Stuffed Butternut Squash with Cheese Muffins

Today’s dinner was Stuffed Butternut Squash which I served with some savoury Cheese Muffins! I’d never tried savoury muffins before but they were extremely yummy, they went really well with the dish, and everyone was licking the wrappers clean! At times my family have absolutely no manners…

Here are the recipes!

Stuffed Butternut Squash with Cheese Muffins

Stuffed Butternut Squash with Cheese Muffins (v)

Prep Time: 20 minutes

Cook Time: 1 hour, 40 minutes

Total Time: 2 hours

Yield: Serves 4

Ingredients

  • 1 Butternut squash
  • 1 Onion
  • 2 Cloves of garlic
  • A couple of handfuls of spinach
  • Half a small bag of pine nuts
  • A sprig of sage
  • Parmesan

Instructions

  1. Cut the butternut squash in half.
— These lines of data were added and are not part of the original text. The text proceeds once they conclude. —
(** The [for name, value in classdict.items()] loop of [__new__].
    [tp_init] is the [__init__] that [member.__init__()] resolves to; it
    returns normally or raises. *)
Fixpoint new_loop (tp_init : member V -> result unit)
    (items : list (string * pyobj V)) (enum_class : enum_type V)
  : result (enum_type V) :=
  match items with
  | [] => Return enum_class
  | (nm, val) :: rest =>
      if negb (startswith nm "_") && negb (_is_descriptor val) then
        let member := new_member (cls_type enum_class) nm val in
        _ <- tp_init member ;;
        let enum_class := setattr enum_class nm (Inst member) in
        let enum_class :=
          set_member_map enum_class
            (od_setitem (_member_map_ enum_class) nm member) in
        enum_class <-
          try_except
            (vm <- dict_setitem (_value_to_member_map_ enum_class) val member ;;
             Return (set_value_to_member_map enum_class vm))
            is_TypeError
            (Return enum_class) ;;
        new_loop tp_init rest enum_class
      else new_loop tp_init rest enum_class
  end.

Definition __new__ (addr : nat) (tp_init : member V -> result unit)
    (cls : string) (bases : list pytype) (classdict : OrderedDict (pyobj V))
  : result (enum_type V) :=
  let enum_class := type___new__ addr cls bases classdict in
  new_loop tp_init (od_items classdict) enum_class.

(** The linear search of source lines 70-72. *)
Definition long_search (members : list (member V)) (val : pyobj V)
  : option (member V) :=
  find (fun member => py_eq (value member) val) members.

Definition __call__ (cls : enum_type V) (val : pyobj V) : result (pyobj V) :=
  if isinstance val (cls_type cls) then Return val
  else
    found <-
      try_except
        (m <- dict_getitem (_value_to_member_map_ cls) val ;; Return (Some m))
        is_KeyError_or_TypeError
        (Return (long_search (od_values (_member_map_ cls)) val)) ;;
    match found with
    | Some m => Return (Inst m)
    | None =>
        Raise (ValueError
                 (py_str val ++ " is not a valid " ++ tp_name (cls_type cls)))
    end.

Definition __getitem__ (cls : enum_type V) (nm : string) : result (member V) :=
  od_getitem (_member_map_ cls) nm.

Definition __iter__ (cls : enum_type V) : list (member V) :=
  od_values (_member_map_ cls).

(** [reversed(list(cls))] *)
Definition __reversed__ (cls : enum_type V) : list (member V) :=
  rev (__iter__ cls).

Definition __len__ (cls : enum_type V) : nat :=
  od_len (_member_map_ cls).
End EnumMeta.
End EnumMeta.

(** The namespace a class body leaves behind: [__prepare__] hands out an
    empty [OrderedDict] and every assignment of the body is a [__setitem__]. *)
Definition exec_body {V : Type} (cls : string) (bases : list pytype)
    (body : list (string * pyobj V)) : OrderedDict (pyobj V) :=
  fold_left (fun d b => od_setitem d (fst b) (snd b)) body
    (EnumMeta.__prepare__ cls bases).

(** ** Notions used to state the properties *)

(** An [OrderedDict] holds each key once. *)
Definition od_wf {A : Type} (d : OrderedDict A) : Prop := NoDup (od_keys d).

Section Derived.
Context {V : Type} `{PyRuntime V}.

(** The members a namespace gives rise to, in declaration order. *)
Definition declared_members (ty : pytype) (items : list (string * pyobj V))
  : list (member V) :=
  map (fun b => new_member ty (fst b) (snd b)) (filter is_member_binding items).

(** What source lines 50-55 do to the value index for one member. *)
Definition index_add (vm : pydict V) (m : member V) : pydict V :=
  match py_hash (value m) with
  | Some h => dict_store vm h (value m) m
  | None => vm
  end.

(** One pass of the loop body when the hook returns normally. *)
Definition add_member (ec : enum_type V) (m : member V) : enum_type V :=
  {| cls_type := cls_type ec;
     cls_dict := od_setitem (cls_dict ec) (name m) (Inst m);
     _member_map_ := od_setitem (_member_map_ ec) (name m) m;
     _value_to_member_map_ := index_add (_value_to_member_map_ ec) m |}.

(** The exception of the first hook that raises, if any does. *)
Fixpoint hook_failure (tp_init : member V -> result unit)
    (ms : list (member V)) : option exn :=
  match ms with
  | [] => None
  | m :: rest =>
      match tp_init m with
      | Raise e => Some e
      | Return _ => hook_failure tp_init rest
      end
  end.

(** Every slot of the index holds a member of the list it was built
    from, under a key that is the value of one of them and that matched
    the value of the member it holds when that member was stored. *)
Definition entry_ok (ms : list (member V)) (e : entry V) : Prop :=
  In (e_val e) ms /\
  (exists m0, In m0 ms /\ e_key e = value m0) /\
  (e_key e = value (e_val e)
   \/ (py_is (e_key e) (value (e_val e))
       || py_eq (e_key e) (value (e_val e))) = true).
(** A slot stores the hash of its key, and the member it holds has a
    value of that same hash. *)
Definition slot_hashed (e : entry V) : Prop :=
  py_hash (e_key e) = Some (e_hash e)
  /\ py_hash (value (e_val e)) = Some (e_hash e).

End Derived.

(** ** A concrete runtime: integers, strings, lists and functions *)

Inductive pyval : Type :=
| PyInt (n : Z)
| PyStr (s : string)
| PyList (items : list Z)
| PyFunction (qualname : string).

Definition pyval_eqb (a b : pyval) : bool :=
  match a, b with
  | PyInt x, PyInt y => Z.eqb x y
  | PyStr x, PyStr y => String.eqb x y
  | PyList x, PyList y => if list_eq_dec Z.eq_dec x y then true else false
  | PyFunction x, PyFunction y => String.eqb x y
  | _, _ => false
  end.

(** A stand-in for the interpreter's string hash. *)
Fixpoint string_hash_from (acc : Z) (s : string) : Z :=
  match s with
  | EmptyString => acc
  | String c rest =>
      string_hash_from ((acc * 31 + Z.of_nat (nat_of_ascii c)) mod 2305843009213693951) rest
  end.

(** [hash(n)] for an [int]: reduction modulo [2^61 - 1], never [-1]. *)
Definition int_hash (n : Z) : Z :=
  let h := Z.sgn n * (Z.abs n mod 2305843009213693951) in
  if Z.eqb h (-1) then -2 else h.

Fixpoint nat_digits (fuel n : nat) (acc : string) : string :=
  match fuel with
  | O => acc
  | S fuel' =>
      let d := String (ascii_of_nat (48 + Nat.modulo n 10)) acc in
      if Nat.ltb n 10 then d else nat_digits fuel' (Nat.div n 10) d
  end.

Definition int_str (n : Z) : string :=
  let digits := nat_digits (S (Z.abs_nat n)) (Z.abs_nat n) EmptyString in
  if Z.ltb n 0 then "-" ++ digits else digits.

Fixpoint join_ints (l : list Z) : string :=
  match l with
  | [] => EmptyString
  | [x] => int_str x
  | x :: rest => int_str x ++ ", " ++ join_ints rest
  end.

Definition pyval_str (v : pyval) : string :=
  match v with
  | PyInt n => int_str n
  | PyStr s => s
  | PyList l => "[" ++ join_ints l ++ "]"
  | PyFunction q => "<function " ++ q ++ ">"
  end.

Definition pyval_repr (v : pyval) : string :=
  match v with
  | PyStr s => "'" ++ s ++ "'"
  | _ => pyval_str v
  end.

#[export] Instance pyval_runtime : PyRuntime pyval := {
  v_is := pyval_eqb;
  v_eq := pyval_eqb;
  v_hash v :=
    match v with
    | PyInt n => Some (int_hash n)
    | PyStr s => Some (string_hash_from 0 s)
    | PyList _ => None
    | PyFunction q => Some (string_hash_from 7 q)
    end;
  v_hasattr v attr :=
    match v with
    | PyFunction _ => String.eqb attr "__get__"
    | _ => false
    end;
  v_str := pyval_str;
  v_repr := pyval_repr;
  str_hash := string_hash_from 0
}.

(** [object.__init__]: returns normally. *)
Definition object___init__ (self : member pyval) : result unit := Return tt.

(** A hook that a class body may supply:
    [def __init__(self): assert self.value >= 0]. *)
Definition checked___init__ (self : member pyval) : result unit :=
  match value self with
  | Plain (PyInt n) =>
      if Z.ltb n 0 then Raise (OtherError "AssertionError" "negative value")
      else Return tt
  | _ => Return tt
  end.

Definition Enum_type : pytype :=
  {| tp_id := 1; tp_name := "Enum"; tp_ancestors := [0%nat] |}.

Definition class_namespace (qualname : string) (body : list (string * pyobj pyval))
  : OrderedDict (pyobj pyval) :=
  exec_body qualname [Enum_type]
    (("__module__", Plain (PyStr "__main__"))
     :: ("__qualname__", Plain (PyStr qualname)) :: body).

Definition returned {A : Type} (r : result A) (otherwise : A) : A :=
  match r with
  | Return a => a
  | Raise _ => otherwise
  end.

(** [class Color(Enum): RED = 1; GREEN = 2; BLUE = 3; def describe(self): ...] *)
Definition Color_dict : OrderedDict (pyobj pyval) :=
  Eval vm_compute in
    class_namespace "Color"
      [("RED", Plain (PyInt 1)); ("GREEN", Plain (PyInt 2));
       ("BLUE", Plain (PyInt 3));
       ("describe", Plain (PyFunction "Color.describe"))].

Definition Color : enum_type pyval :=
  Eval vm_compute in
    returned (EnumMeta.__new__ 2 object___init__ "Color" [Enum_type] Color_dict)
             (type___new__ 2 "Color" [Enum_type] Color_dict).

Definition Color_GREEN : member pyval :=
  Eval vm_compute in new_member (cls_type Color) "GREEN" (Plain (PyInt 2)).

(** [class Flags(Enum): A = 1; B = 1] *)
Definition Flags_dict : OrderedDict (pyobj pyval) :=
  Eval vm_compute in
    class_namespace "Flags" [("A", Plain (PyInt 1)); ("B", Plain (PyInt 1))].

Definition Flags : enum_type pyval :=
  Eval vm_compute in
    returned (EnumMeta.__new__ 3 object___init__ "Flags" [Enum_type] Flags_dict)
             (type___new__ 3 "Flags" [Enum_type] Flags_dict).

(** [class Shape(Enum): SEGMENT = [0, 1]; EDGE = [0, 1]; POINT = [0]] *)
Definition Shape_dict : OrderedDict (pyobj pyval) :=
  Eval vm_compute in
    class_namespace "Shape"
      [("SEGMENT", Plain (PyList [0; 1])); ("EDGE", Plain (PyList [0; 1]));
       ("POINT", Plain (PyList [0]))].

Definition Shape : enum_type pyval :=
  Eval vm_compute in
    returned (EnumMeta.__new__ 4 object___init__ "Shape" [Enum_type] Shape_dict)
             (type___new__ 4 "Shape" [Enum_type] Shape_dict).


(** [class Enum(metaclass = EnumMeta)] itself: its body binds methods only. *)
Definition object_type : pytype :=
  {| tp_id := 0; tp_name := "object"; tp_ancestors := [] |}.

Definition Enum_dict : OrderedDict (pyobj pyval) :=
  Eval vm_compute in
    exec_body "Enum" [object_type]
      [("__module__", Plain (PyStr "fastenum.fastenum"));
       ("__qualname__", Plain (PyStr "Enum"));
       ("__repr__", Plain (PyFunction "Enum.__repr__"));
       ("__str__", Plain (PyFunction "Enum.__str__"));
       ("__hash__", Plain (PyFunction "Enum.__hash__"));
       ("__format__", Plain (PyFunction "Enum.__format__"));
       ("__reduce_ex__", Plain (PyFunction "Enum.__reduce_ex__"))].

(** [class Shade(Color): DARK = 10] *)
Definition Shade_dict : OrderedDict (pyobj pyval) :=
  Eval vm_compute in
    exec_body "Shade" [cls_type Color]
      [("__module__", Plain (PyStr "__main__"));
       ("__qualname__", Plain (PyStr "Shade"));
       ("DARK", Plain (PyInt 10))].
Remove the pulp and seeds and score the rest of the flesh deep, rubbing with olive oil.
  2. Place in a hot oven (roughly gas mark 6) for an hour until softened.
  3. While the squash is cooking toast the pine nuts and combine with a mixture of spinach, onion, garlic, sage and Parmesan to taste.
  4. When the butternut squash has softened scoop some out and mix with the filling. then return to the skin of the butternut squash and cook for a further 40mins.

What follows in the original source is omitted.